In ciò, così in quella sera come in ogni sera seguente, la coppia si riservò sempre una qualche occasione di battaglia, non risparmiando mai energie di sorta in tal senso, nel combattere ogni volta sino a quando troppo stanchi, eccessivamente provati non solamente per proseguire in tale conflitto ma, anche e semplicemente, per mantenersi ancora in piedi, e pur, nonostante tutto, mai spingendo ulteriormente i propri colpi alla ricerca di un concreto danno per la controparte, nel frenarsi in maniera inconscia ancor prima con volontaria, in quello che, evidentemente, per quanto da loro stessi rifiutato, stava iniziando a definirsi qual un legame molto più intenso, profondo, di quello sino a quel momento accettato.
Come ammise alla mia presenza nel momento in cui mi rese partecipe di simile cronaca, lo stesso Ma'Vret non avrebbe saputo identificare con inequivocabile chiarezza le ragioni per le quali, dal proprio canto, non si ritrasse mai dal confronto con lei, nel ritrovarsi invero diviso fra emozioni troppo contrastanti per potergli concedere un'occasione di chiara comprensione sul proprio stesso animo, nel dividersi fra un sentimento di sincera ammirazione per lei in quanto guerriero, una possibile, e forse inevitabile, attrazione per lei in quanto donna, sì forte, tenace, letale e pur altrettanto femminile, e, ancora, un innegabile orgoglio maschile che, proprio nel confronto con una figura similmente caratterizzata, di donna e di guerriero, non avrebbe potuto accettare tanto facilmente una propria ipotetica inferiorità, tale da vederle concedere una vittoria concordata senza neppur richiederle un giusto impegno nella lotta, nella battaglia da lei similmente invocata.

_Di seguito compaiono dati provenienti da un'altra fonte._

(** * Whiteboard modal: the normalized shape store and its handlers

    A shallow embedding of [WhiteboardKonvaModal] (the React component
    holding the modal size, the shape store and the Konva stage) and of
    the payloads [GalleryBar] sends to it.

    Numbers.  A JavaScript [number] is an IEEE double.  The embedding
    keeps the finite values and computes on them exactly, as rationals
    ([Q], compared with [==]); rounding is not modelled, so an equation
    [==] below holds of the code's doubles up to rounding, and a
    comparison decided within rounding distance of its threshold may
    come out the other way there.  [Q] has no
    infinity and no NaN: a quotient [a / b] agrees with JavaScript only
    for [b] different from zero ([Q] returns 0 at [b = 0], JavaScript an
    infinity or NaN).  A statement about the value of a quotient
    carries the positivity of its divisor as a hypothesis, or is about
    the states the widget reaches, where [stage_positive] gives it.  The
    statements that only say where a normalized point goes, and the
    lemmas on the aspect effect, are to be read for a stage, and an
    asset, of non-zero size.

    State.  React state ([useState]) and refs ([useRef]) are the fields
    of [State]; a handler is a function from the event's payload and the
    state to the next state.  A state updater [setShapes (prev => ...)]
    is applied once, to the current store.  What the browser, Konva and
    the file reader contribute (pointer positions, the DOM rectangle,
    the loaded image element, the result of reading a file) arrives as
    part of the event. *)

From Stdlib Require Import QArith Qminmax Qabs Lqa.
From stdpp Require Import base list strings option.

Local Open Scope Q_scope.

(** ** Types and utilities *)

Inductive ToolType :=
| MouseControl | Pen | Highlight | Brush | Square | Circle | Eraser | Save
| ClearAll | Undo | Redo | Arrow | Cursor | Null | Close | Note.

Parallelamente a tutto questo, alle emozioni dell'uomo a tal riguardo, nel conoscere le abitudini della donna in questione, non credo si possa definire qual complesso giungere alla conclusione di come, in simile impegno quotidiano, ella si stesse allora impegnando a ottenere quell'occasione di esercizio fisico, per lei consueta, che pur, nei giorni trascorsi insieme a lui, non la videro mai impegnata con l'abituale costanza, con la stessa puntualità nel confronto con la quale solo successivamente anch'egli si ritrovò a essere posto: nello scontro con lui, evidentemente, Midda doveva aver giudicato di potersi concedere una possibilità di esercizio, di allenamento, superiore a quella che le sarebbe mai potuta essere riconosciuta in un'attività solitaria e autonoma e, probabilmente persino al fine di giungere fisicamente pronta a qualsiasi sfida la chimera le avrebbe potuto riservare, ella doveva aver allora deciso di sfruttare quale compagno di lotta, se non, forse, persino in parte maestro e mentore, nella differenza oggettiva di esperienza a caratterizzarli, proprio l'ignaro Ebano. Suo malgrado, tuttavia, tanto esercizio fisico, tanto pur incredibile allenamento a cui si sottopose nei giorni immediatamente antecedenti allo scontro con l'oggetto della propria ricerca in quelle terre, non ebbe modo di esserle utile, ove su un piano ben diverso da quello materiale ebbe ragione di svolgersi la fase più importante, e più pericolosa, dello scontro con la stessa chimera.